Saved data entries
┌──
(** * bench-ph/plot.py: reading, pivoting and charting a hashing benchmark

    A shallow embedding of [test-network/bench-ph/plot.py].  The script reads
    a CSV of benchmark results, groups the records by file and algorithm, and
    draws three bar charts.  Python values are embedded as follows:

    - [str] is [string] (the bytes of the text; cells are taken to be ASCII
      where a builtin looks at individual characters);
    - [int] is [Z], [float] is the binary64 instance of [spec_float];
    - a [dict] is an association list in insertion order ([Dict.t]);
    - an exception is the [Raise] branch of [result];
    - the figure a renderer draws is a record of what was put on its axes,
      and saving it or printing a line appends an event to the trace of the
      [World];
    - laying a figure out and writing it are calls of the drawing library
      that may raise (a text it cannot typeset, a path it cannot write): the
      [World] says for which figures and paths they do. *)

From Stdlib Require Import ZArith List String Ascii Bool Lia.
From Stdlib Require Import Sorting.Mergesort Sorting.Sorted Sorting.Permutation.
From Stdlib Require Import Structures.Orders.
From Stdlib Require Import Floats.SpecFloat.
From Stdlib Require Import Numbers.DecimalString.
Import ListNotations.

Local Open Scope string_scope.
Local Open Scope list_scope.
Local Open Scope Z_scope.

(** ** Exceptions and the error monad *)

Inductive exn : Type :=
| KeyError (key : string)
| AttributeError
| ZeroDivisionError
| ValueError
| OSError.

Inductive result (A : Type) : Type :=
| Ok (a : A)
| Raise (e : exn).

Arguments Ok {A} a.
Arguments Raise {A} e.

Definition bind {A B : Type} (m : result A) (k : A -> result B) : result B :=
  match m with
  | Ok a => k a
  | Raise e => Raise e
  end.

Notation "x <- m ;; k" := (bind m (fun x => k))
  (at level 61, m at next level, right associativity).
Notation "' p <- m ;; k" := (bind m (fun x => let p := x in k))
  (at level 61, p pattern, m at next level, right associativity).

(** A [for] loop whose body may raise: the loop stops at the first exception. *)
Fixpoint for_each {A S : Type} (body : S -> A -> result S) (xs : list A) (s : S)
  : result S :=
  match xs with
  | [] => Ok s
  | x :: xs' => s' <- body s x ;; for_each body xs' s'
  end.

(** A list comprehension whose element expression may raise. *)
Fixpoint comprehension {A B : Type} (f : A -> result B) (xs : list A)
  : result (list B) :=
  match xs with
  | [] => Ok []
  | x :: xs' => y <- f x ;; ys <- comprehension f xs' ;; Ok (y :: ys)
  end.

(** ** The builtins of Python the script calls *)

Module Py.

(** *** float *)

Definition float : Type := spec_float.

Definition prec : Z := 53.
Definition emax : Z := 1024.

Definition zero : float := S754_zero false.

(** [bool(x)]: every float but the two zeros is true, NaN included. *)
Definition float_bool (x : float) : bool :=
  match x with
  | S754_zero _ => false
  | _ => true
  end.

(** [a / b] raises on a zero divisor and is the IEEE quotient otherwise. *)
Definition truediv (a b : float) : result float :=
  if float_bool b then Ok (SFdiv prec emax a b) else Raise ZeroDivisionError.

Definition fadd (a b : float) : float := SFadd prec emax a b.
Definition fsub (a b : float) : float := SFsub prec emax a b.

(** The quotient by a divisor known not to be zero. *)
Definition fdiv (a b : float) : float := SFdiv prec emax a b.

(** [float(i)] for an [int]. *)
Definition float_of_int (i : Z) : float := binary_normalize prec emax i 0 false.

(** *** str.strip *)

Definition code (c : ascii) : Z := Z.of_N (N_of_ascii c).

(** [str.isspace] on an ASCII character: tab to carriage return, the four
    separators 0x1c-0x1f, and the space. *)
Definition isspace (c : ascii) : bool :=
  let n := code c in
  ((9 <=? n) && (n <=? 13)) || ((28 <=? n) && (n <=? 31)) || (n =? 32).

(** The text without the leading characters that satisfy [sp]. *)
Fixpoint lstrip_by (sp : ascii -> bool) (s : string) : string :=
  match s with
  | EmptyString => EmptyString
  | String c s' => if sp c then lstrip_by sp s' else s
  end.

(** The text without the trailing characters that satisfy [sp]. *)
Fixpoint rstrip_by (sp : ascii -> bool) (s : string) : string :=
  match s with
  | EmptyString => EmptyString
  | String c s' =>
      match rstrip_by sp s' with
      | EmptyString => if sp c then EmptyString else String c EmptyString
      | t => String c t
      end
  end.

(** [s.strip()] on an ASCII text.  (On other texts the interpreter also
    strips the blanks beyond ASCII, such as the no-break space.) *)
Definition strip (s : string) : string := rstrip_by isspace (lstrip_by isspace s).

(** *** int(str) *)

Definition digit_val (c : ascii) : option Z :=
  let n := code c in
  if (48 <=? n) && (n <=? 57) then Some (n - 48) else None.

Definition is_digit (c : ascii) : bool :=
  match digit_val c with Some _ => true | None => false end.

(** The blanks the number parsers skip on both sides (C's [isspace]). *)
Definition c_isspace (c : ascii) : bool :=
  let n := code c in ((9 <=? n) && (n <=? 13)) || (n =? 32).

Definition c_strip (s : string) : string :=
  rstrip_by c_isspace (lstrip_by c_isspace s).

(** A run of decimal digits in which single underscores may separate
    digits; [prev] says whether the previous character was a digit. *)
Fixpoint digitpart (acc : Z) (prev : bool) (s : string) : option Z :=
  match s with
  | EmptyString => if prev then Some acc else None
  | String c s' =>
      if Ascii.eqb c "_"
      then (if prev then digitpart acc false s' else None)
      else match digit_val c with
           | Some d => digitpart (10 * acc + d) true s'
           | None => None
           end
  end.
└──
What to produce:
When you retype the entries above, keep every line identical to the source.

Result of this exercise:
(** * bench-ph/plot.py: reading, pivoting and charting a hashing benchmark

    A shallow embedding of [test-network/bench-ph/plot.py].  The script reads
    a CSV of benchmark results, groups the records by file and algorithm, and
    draws three bar charts.  Python values are embedded as follows:

    - [str] is [string] (the bytes of the text; cells are taken to be ASCII
      where a builtin looks at individual characters);
    - [int] is [Z], [float] is the binary64 instance of [spec_float];
    - a [dict] is an association list in insertion order ([Dict.t]);
    - an exception is the [Raise] branch of [result];
    - the figure a renderer draws is a record of what was put on its axes,
      and saving it or printing a line appends an event to the trace of the
      [World];
    - laying a figure out and writing it are calls of the drawing library
      that may raise (a text it cannot typeset, a path it cannot write): the
      [World] says for which figures and paths they do. *)

From Stdlib Require Import ZArith List String Ascii Bool Lia.
From Stdlib Require Import Sorting.Mergesort Sorting.Sorted Sorting.Permutation.
From Stdlib Require Import Structures.Orders.
From Stdlib Require Import Floats.SpecFloat.
From Stdlib Require Import Numbers.DecimalString.
Import ListNotations.

Local Open Scope string_scope.
Local Open Scope list_scope.
Local Open Scope Z_scope.

(** ** Exceptions and the error monad *)

Inductive exn : Type :=
| KeyError (key : string)
| AttributeError
| ZeroDivisionError
| ValueError
| OSError.

Inductive result (A : Type) : Type :=
| Ok (a : A)
| Raise (e : exn).

Arguments Ok {A} a.
Arguments Raise {A} e.

Definition bind {A B : Type} (m : result A) (k : A -> result B) : result B :=
  match m with
  | Ok a => k a
  | Raise e => Raise e
  end.

Notation "x <- m ;; k" := (bind m (fun x => k))
  (at level 61, m at next level, right associativity).
Notation "' p <- m ;; k" := (bind m (fun x => let p := x in k))
  (at level 61, p pattern, m at next level, right associativity).

(** A [for] loop whose body may raise: the loop stops at the first exception. *)
Fixpoint for_each {A S : Type} (body : S -> A -> result S) (xs : list A) (s : S)
  : result S :=
  match xs with
  | [] => Ok s
  | x :: xs' => s' <- body s x ;; for_each body xs' s'
  end.

(** A list comprehension whose element expression may raise. *)
Fixpoint comprehension {A B : Type} (f : A -> result B) (xs : list A)
  : result (list B) :=
  match xs with
  | [] => Ok []
  | x :: xs' => y <- f x ;; ys <- comprehension f xs' ;; Ok (y :: ys)
  end.

(** ** The builtins of Python the script calls *)

Module Py.

(** *** float *)

Definition float : Type := spec_float.

Definition prec : Z := 53.
Definition emax : Z := 1024.

Definition zero : float := S754_zero false.

(** [bool(x)]: every float but the two zeros is true, NaN included. *)
Definition float_bool (x : float) : bool :=
  match x with
  | S754_zero _ => false
  | _ => true
  end.

(** [a / b] raises on a zero divisor and is the IEEE quotient otherwise. *)
Definition truediv (a b : float) : result float :=
  if float_bool b then Ok (SFdiv prec emax a b) else Raise ZeroDivisionError.

Definition fadd (a b : float) : float := SFadd prec emax a b.
Definition fsub (a b : float) : float := SFsub prec emax a b.

(** The quotient by a divisor known not to be zero. *)
Definition fdiv (a b : float) : float := SFdiv prec emax a b.

(** [float(i)] for an [int]. *)
Definition float_of_int (i : Z) : float := binary_normalize prec emax i 0 false.

(** *** str.strip *)

Definition code (c : ascii) : Z := Z.of_N (N_of_ascii c).

(** [str.isspace] on an ASCII character: tab to carriage return, the four
    separators 0x1c-0x1f, and the space. *)
Definition isspace (c : ascii) : bool :=
  let n := code c in
  ((9 <=? n) && (n <=? 13)) || ((28 <=? n) && (n <=? 31)) || (n =? 32).

(** The text without the leading characters that satisfy [sp]. *)
Fixpoint lstrip_by (sp : ascii -> bool) (s : string) : string :=
  match s with
  | EmptyString => EmptyString
  | String c s' => if sp c then lstrip_by sp s' else s
  end.

(** The text without the trailing characters that satisfy [sp]. *)
Fixpoint rstrip_by (sp : ascii -> bool) (s : string) : string :=
  match s with
  | EmptyString => EmptyString
  | String c s' =>
      match rstrip_by sp s' with
      | EmptyString => if sp c then EmptyString else String c EmptyString
      | t => String c t
      end
  end.

(** [s.strip()] on an ASCII text.  (On other texts the interpreter also
    strips the blanks beyond ASCII, such as the no-break space.) *)
Definition strip (s : string) : string := rstrip_by isspace (lstrip_by isspace s).

(** *** int(str) *)

Definition digit_val (c : ascii) : option Z :=
  let n := code c in
  if (48 <=? n) && (n <=? 57) then Some (n - 48) else None.

Definition is_digit (c : ascii) : bool :=
  match digit_val c with Some _ => true | None => false end.

(** The blanks the number parsers skip on both sides (C's [isspace]). *)
Definition c_isspace (c : ascii) : bool :=
  let n := code c in ((9 <=? n) && (n <=? 13)) || (n =? 32).

Definition c_strip (s : string) : string :=
  rstrip_by c_isspace (lstrip_by c_isspace s).

(** A run of decimal digits in which single underscores may separate
    digits; [prev] says whether the previous character was a digit. *)
Fixpoint digitpart (acc : Z) (prev : bool) (s : string) : option Z :=
  match s with
  | EmptyString => if prev then Some acc else None
  | String c s' =>
      if Ascii.eqb c "_"
      then (if prev then digitpart acc false s' else None)
      else match digit_val c with
           | Some d => digitpart (10 * acc + d) true s'
           | None => None
           end
  end.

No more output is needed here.